═══ INPUT DATA

(* ===== verification/Emulator.v ===== *)
(** * The four-hart container: [sim/emulator/emulator.h], the run loop of
    [emulator_linux.cpp] and [harness::Completion] of [sim/harness/common/completion.h]

    The harts are stepped one after the other on the shared world; a member
    function that touches hart [i] is [with_hart i]. *)

From S2P Require Import Prelude Constants Alu Csr Clint Hart Trap Execute.

Definition MEM_SIZE : Z := 28.
Definition NUM_HARTS : Z := 4.

Section Emulator.
Context `{Console} (LOCKSTEP : bool).
Local Open Scope prog_scope.

Record emulator := mkemu { harts : list hart; shared : world }.

(** The constructor: zeroed memory, a CLINT created at time [now], the harts
    initialised; the static members of class [hart] start at 1 and -1. *)
Definition emulator_new (now : timeval) (t : tty) : emulator :=
  {| harts := map (fun i => hart_init LOCKSTEP (Z.of_nat i)) (seq 0 (Z.to_nat NUM_HARTS));
     shared := {| memory := mkvec (2 ^ MEM_SIZE) ∅; clint := CLINT_new NUM_HARTS now;
                  global_store_gen := 1; uart_rx_byte := -1; term := t; cout := [] |} |}.

(** Runs a member function of [harts[i]] on the shared world; [operator[]] is
    not checked. *)
Definition with_hart {A} (i : nat) (m : M st A) : M emulator A := fun e =>
  match harts e !! i with
  | None => UB
  | Some h =>
    let back (s : st) := {| harts := <[i := hrt s]> (harts e); shared := wld s |} in
    match m (mkst _ h (shared e)) with
    | Ok a s => Ok a (back s)
    | Exit c s => Exit c (back s)
    | Throw s => Throw (back s)
    | UB => UB
    end
  end.
Definition on_shared (f : world -> world) : M emulator unit := modify (fun e => { e with shared ::= f }).
Definition on_clint (f : CLINT -> CLINT) : M emulator unit :=
  on_shared (fun w => { w with clint ::= f }).

(** [for (auto &r : harts) m] over the indices [l]. *)
Fixpoint for_harts (l : list nat) (m : M st unit) : M emulator unit :=
  match l with
  | [] => ret tt
  | i :: l => with_hart i m ;;; for_harts l m
  end.
Definition all_harts (m : M st unit) : M emulator unit := fun e =>
  for_harts (seq 0 (length (harts e))) m e.

(** [init(image_name)] on the bytes of the file. The source reads the file
    into an array of [fileSize] 64-bit words and copies the first
    [fileSize / 8] of them ([unsigned] arithmetic: for a file shorter than 8
    bytes [pointer_end] wraps and the whole array is copied). *)
Definition le_word (bytes : list Z) (k : nat) : Z :=
  let b i := default 0 (bytes !! (8 * k + i)%nat) in
  b 0%nat + 0x100 * (b 1%nat + 0x100 * (b 2%nat + 0x100 * (b 3%nat + 0x100 * (b 4%nat
    + 0x100 * (b 5%nat + 0x100 * (b 6%nat + 0x100 * b 7%nat)))))).
Definition init_words (bytes : list Z) : nat :=
  let fileSize := Z.of_nat (length bytes) in
  let pointer_end := u64 (fileSize / 8 - 1) in
  Z.to_nat (Z.min fileSize (pointer_end + 1)).
(** [memory.at(long_jump) = data] from cell [k] on. *)
Fixpoint load_words (bytes : list Z) (n : nat) (k : nat) : M emulator unit :=
  match n with
  | O => ret tt
  | S n => fun e =>
    if vec_in (memory (shared e)) (Z.of_nat k)
    then load_words bytes n (S k)
           { e with shared -> memory ::= (fun m => vec_put m (Z.of_nat k) (le_word bytes k)) }
    else Throw e
  end.
Definition init (bytes : list Z) : M emulator unit := load_words bytes (init_words bytes) 0.

Definition step : M emulator unit :=
  on_clint (fun c => advance c 1) ;;; all_harts (hart_step LOCKSTEP).
Definition step_i (i : nat) : M emulator unit :=
  on_clint (fun c => advance c 1) ;;; with_hart i (hart_step LOCKSTEP).
Definition set_interrupts_i (i : nat) : M emulator Z := with_hart i (hart_set_interrupts LOCKSTEP).
Definition deliver_interrupts : M emulator unit :=
  all_harts (hart_set_interrupts LOCKSTEP ;;; ret tt).
Definition set_interrupts : M emulator unit :=
  on_clint (fun c => advance c 1) ;;; deliver_interrupts.
Definition tick_only : M emulator unit := on_clint (fun c => advance c 1).
Definition step_hart_only (i : nat) : M emulator unit := with_hart i (hart_step LOCKSTEP).
Definition emu_clear_wfi (i : nat) : M emulator unit := with_hart i (on_hart clear_wfi).

Definition emu_set_msip (h value : Z) : M emulator unit := on_clint (fun c => set_msip c (u32 h) value).
Definition emu_get_msip (h : Z) (e : emulator) : Z := get_msip (clint (shared e)) (u32 h).
Definition emu_set_mtime (value : Z) : M emulator unit := on_clint (fun c => set_mtime c value).
Definition emu_get_mtime (e : emulator) : Z := get_mtime (clint (shared e)).
Definition emu_set_mtimecmp (h value : Z) : M emulator unit :=
  on_clint (fun c => set_mtimecmp c (u32 h) value).
Definition emu_take_machine_timer_irq (i : nat) : M emulator unit := with_hart i (on_hart take_machine_timer_irq).
Definition emu_take_machine_soft_irq (i : nat) : M emulator unit := with_hart i (on_hart take_machine_soft_irq).
Definition emu_set_mepc (i : nat) (v : Z) : M emulator unit := with_hart i (on_hart (set_mepc v)).
Definition emu_get_mepc (i : nat) : M emulator Z := with_hart i (gets (fun s => get_mepc (hrt s))).
Definition emu_set_mstatus (i : nat) (v : Z) : M emulator unit := with_hart i (on_hart (set_mstatus v)).

Definition outside_dram (addr : Z) : bool := (addr <? 0x80000000) || (0x80000000 + 0x9000000 <=? addr).
Definition read_mem64 (addr : Z) : M emulator Z := fun e =>
  if outside_dram addr then Ok 0 e
  else let i := (addr - 0x80000000) / 8 in
       if vec_in (memory (shared e)) i then Ok (vec_get (memory (shared e)) i) e else Throw e.
Definition write_mem64 (addr value : Z) : M emulator unit := fun e =>
  if outside_dram addr then Ok tt e
  else let i := (addr - 0x80000000) / 8 in
       if vec_in (memory (shared e)) i
       then Ok tt { e with shared -> memory ::= (fun m => vec_put m i value) } else Throw e.
Definition fetch_long (offset : Z) : M emulator Z := fun e =>
  let i := offset / 8 in
  if vec_in (memory (shared e)) i then Ok (vec_get (memory (shared e)) i) e else Throw e.

Definition emu_get_instruction (i : nat) : M emulator Z := with_hart i get_instruction.
Definition emu_get_pc (i : nat) : M emulator Z := with_hart i (gets (fun s => get_pc (hrt s))).
Definition emu_get_mstatus (i : nat) : M emulator Z := with_hart i (gets (fun s => get_mstatus (hrt s))).
Definition emu_reg_file (i : nat) : M emulator (list Z) := with_hart i (gets (fun s => reg_file (hrt s))).
Definition emu_set_register_with_value (rd value : Z) (i : nat) : M emulator unit :=
  with_hart i (fun s => match set_register_with_value rd value (hrt s) with
                        | Some h => Ok tt { s with hrt := h }
                        | None => UB
                        end).
Definition emu_is_peripheral_read (i : nat) : M emulator Z := with_hart i is_peripheral_read.
End Emulator.

(** ** Completion conditions *)

Record Completion := { done_pcs : list Z; have_a0 : bool; a0_val : Z }.
Definition active (c : Completion) : bool := negb (match done_pcs c with [] => true | _ => false end).
(** [hit(pc, a0)]: the loop returns at the first match. *)
Definition hit (c : Completion) (pc a0 : Z) : bool :=
  let fix go (l : list Z) := match l with
    | [] => false
    | d :: l => if pc =? d then negb (have_a0 c) || (a0 =? a0_val c) else go l
    end in go (done_pcs c).

Inductive IsaResult := Running | Pass | Failed.
Definition isa_test_status (gp a7 : Z) : IsaResult :=
  if negb (a7 =? 93) then Running else if gp =? 1 then Pass else Failed.

(** ** The run loop of [emulator_linux.cpp] *)

Section Main.
Context `{Console}.
Local Open Scope prog_scope.
Abbreviation L := false (only parsing).

Definition in_stop_region (pc : Z) : bool := (0x802aa000 <=? pc) && (pc <? 0x802ab000).

(** The unrolled steps of a hart inside the stop region, at most [k]. *)
Fixpoint stop_loop (i k : nat) : M emulator unit :=
  match k with
  | O => ret tt
  | S k =>
    step_hart_only L i ;;;
    pc <- emu_get_pc i ;;
    if in_stop_region pc then stop_loop i k else ret tt
  end.

(** The body of the hart loop; [true] when [main] returns. *)
Definition main_hart (done : Completion) (i : nat) : M emulator bool :=
  step_hart_only L i ;;;
  pc <- emu_get_pc i ;;
  stop <- (if active done then
             r <- emu_reg_file i ;;
             if hit done pc (default 0 (r !! 10%nat)) then
               with_hart i disable_raw_mode ;;; ret true
             else ret false
           else ret false) ;;
  if stop : bool then ret true
  else (if in_stop_region pc then stop_loop i 1023 else ret tt) ;;; ret false.

Fixpoint main_harts (done : Completion) (l : list nat) : M emulator bool :=
  match l with
  | [] => ret false
  | i :: l => stop <- main_hart done i ;; if stop : bool then ret true else main_harts done l
  end.

(** One iteration of [while (1)]; [true] when [main] returns 0. *)
Definition main_iteration (done : Completion) : M emulator bool :=
  tick_only ;;;
  stop <- main_harts done (seq 0 (Z.to_nat NUM_HARTS)) ;;
  if stop : bool then ret true else deliver_interrupts L ;;; ret false.

(** [n] iterations of the loop, fewer when [main] returns. *)
Fixpoint main_loop (done : Completion) (n : nat) : M emulator bool :=
  match n with
  | O => ret false
  | S n => stop <- main_iteration done ;; if stop : bool then ret true else main_loop done n
  end.
End Main.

══════

#### WORK TASK
In the material above, transcribe exactly the lines beginning at the one with "Section Main." and ending at the one with "match k with", both included.

#### WORKED SOLUTION
Section Main.
Context `{Console}.
Local Open Scope prog_scope.
Abbreviation L := false (only parsing).

Definition in_stop_region (pc : Z) : bool := (0x802aa000 <=? pc) && (pc <? 0x802ab000).

(** The unrolled steps of a hart inside the stop region, at most [k]. *)
Fixpoint stop_loop (i k : nat) : M emulator unit :=
  match k with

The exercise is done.